A Behanding in Spokane is a 2010 black comedy by British-Irish playwright Martin McDonagh. It premiered at the Schoenfeld Theatre on Broadway in 2010.  Set in the fictional town of Tarlington, Ohio, it is McDonagh's first play to be set in the United States.

Plot synopsis
A mysterious man named Carmichael has been searching for his missing left hand for 27 years. Two bickering lovebirds, Toby and Marilyn, claim to be in possession of his long-ago severed appendage, and look to collect the reward that Carmichael is offering for its return. An eccentric hotel clerk, Mervyn, gets in the middle of the transaction, and his presence threatens to spoil the proceedings.

Production
A Behanding in Spokane opened on Broadway at the Schoenfeld Theatre on 15 February 2010 in previews, officially on 4 March 2010, and closed on 6 June 2010 after 108 performances.

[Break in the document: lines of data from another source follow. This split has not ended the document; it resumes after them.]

(** C10.  A successful [htool_get_token_set_info] writes one sink only.
    The dispatcher is asked to decode three fields (the info record, the
    boot nonce and the signature) and its answer fills the three locals,
    but the only [fopen] and the only [fwrite] are for the
    [token_set_info] path, and what is written is the [info] local as the
    dispatcher's answer left it; the [boot_nonce] and [signature] locals
    are passed to no [fwrite], nothing is printed, every other file is as
    it was and the caller receives nothing but the status 0.  A successful
    [htool_get_token_set_count] or [htool_get_tokens_in_set], in contrast,
    writes each of the three fields of the dispatcher's answer to the sink
    opened for it. *)
Theorem token_set_info_writes_only_its_own_sink
  (K : constants) (e : env) (files : gmap string (list byte))
  (op : operation) (w : world) :
  run_operation K e op files = (Returned 0, w) ->
  match op with
  | GetTokenSetInfo =>
    exists dev info_path challenge set_idx out,
      token_set_info_dispatches K e dev info_path challenge set_idx /\
      htool_exec_security_v2_cmd e dev
        (token_set_info_request K set_idx challenge) (token_set_info_slots K)
      = (0, out) /\
      let locals := store_slots (token_set_info_slots K) out (fun _ => None) in
      let info :=
        object_bytes (uninitialised e "info") (locals "info")
          (sizeof_token_set_info K) in
      dispatch_calls (trace w)
      = [(token_set_info_request K set_idx challenge,
          Fixed (token_set_info_slots K), 0)] /\
      fopens (trace w) = [(info_path, Some 0%nat)] /\
      fwrites (trace w) = [(0%nat, info)] /\
      sink_writes w = [(info_path, info)] /\
      prints (trace w) = [] /\
      fs w !! info_path = Some info /\
      (forall q, q <> info_path -> fs w !! q = files !! q)
  | GetTokenSetCount =>
    exists dev num_ids_path boot_nonce_path signature_path challenge out,
      token_set_count_dispatches K e dev num_ids_path boot_nonce_path
        signature_path challenge /\
      htool_exec_security_v2_cmd e dev
        (token_set_count_request K challenge) (token_set_count_slots K)
      = (0, out) /\
      let locals := store_slots (token_set_count_slots K) out (fun _ => None) in
      dispatch_calls (trace w)
      = [(token_set_count_request K challenge,
          Fixed (token_set_count_slots K), 0)] /\
      fopens (trace w)
      = [ (num_ids_path, Some 0%nat); (boot_nonce_path, Some 1%nat);
          (signature_path, Some 2%nat) ] /\
      sink_writes w
      = [ (num_ids_path,
           object_bytes (uninitialised e "num_ids") (locals "num_ids")
             sizeof_uint32_t);
          (boot_nonce_path,
           object_bytes (uninitialised e "boot_nonce") (locals "boot_nonce")
             (sizeof_boot_nonce K));
          (signature_path,
           object_bytes (uninitialised e "signature") (locals "signature")
             (sizeof_signature K)) ]
  | GetTokensInSet =>
    exists dev token_path signature_path boot_nonce_path challenge set_idx out
           tokens boot_nonce sig,
      tokens_in_set_dispatches K e dev token_path signature_path
        boot_nonce_path challenge set_idx /\
      htool_exec_security_v2_serialized_cmd e dev
        (tokens_in_set_request K set_idx challenge) response_handles
      = (0, out) /\
      let handles := store_handles response_handles out (fun _ => None) in
      handles tokens_param = Some tokens /\
      handles boot_nonce_param = Some boot_nonce /\
      handles sig_param = Some sig /\
      dispatch_calls (trace w)
      = [(tokens_in_set_request K set_idx challenge,
          Serialized response_handles, 0)] /\
      fopens (trace w)
      = [ (token_path, Some 0%nat); (signature_path, Some 1%nat);
          (boot_nonce_path, Some 2%nat) ] /\
      sink_writes w
      = [ (token_path, field tokens);
          (boot_nonce_path, field boot_nonce);
          (signature_path, field sig) ]
  end.
Proof.
  intros Hrun. destruct op.
  - apply tokens_in_set_returns_0 in Hrun
      as (dev & tp & sp & bp & ch & idx & out & t & b & s
          & Hpre & Hx & Ht & Hb & Hs & _ & _ & ->).
    exists dev, tp, sp, bp, ch, idx, out, t, b, s.
    by repeat (split; [done|]).
  - apply token_set_count_returns_0 in Hrun
      as (dev & p1 & p2 & p3 & ch & out & Hpre & Hx & ->).
    exists dev, p1, p2, p3, ch, out.
    by repeat (split; [done|]).
  - apply token_set_info_returns_0 in Hrun
      as (dev & p & ch & idx & out & Hpre & Hx & ->).
    exists dev, p, ch, idx, out.
    split; [done|]. split; [done|]. cbn.
    repeat (split; [done|]). split.
    + rewrite lookup_fs_flush, lookup_fs_truncate.
      repeat case_decide; try congruence. by rewrite overlay_nil_l.
    + intros q Hq.
      repeat first [rewrite lookup_fs_flush | rewrite lookup_fs_truncate
                   | case_decide]; congruence.
Qed.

Directed by John Crowley, the cast featured Christopher Walken as Carmichael, Sam Rockwell as Mervyn, Anthony Mackie as Toby and Zoe Kazan as Marilyn. This is the first play that McDonagh has set in the United States.

Critical response
Hilton Als, reviewing for The New Yorker, wrote: "The play is engineered for success, and McDonagh’s stereotypical view of black maleness is a significant part of that engineering....McDonagh adds gag after gag to the show, as if he believed that comedy could cover up the real horror at its core: the fact that blackness is, for him, a Broadway prop, an easy way of establishing a hierarchy. Like any smart immigrant, McDonagh knows that by going after Toby’s otherness he becomes less of an outsider himself."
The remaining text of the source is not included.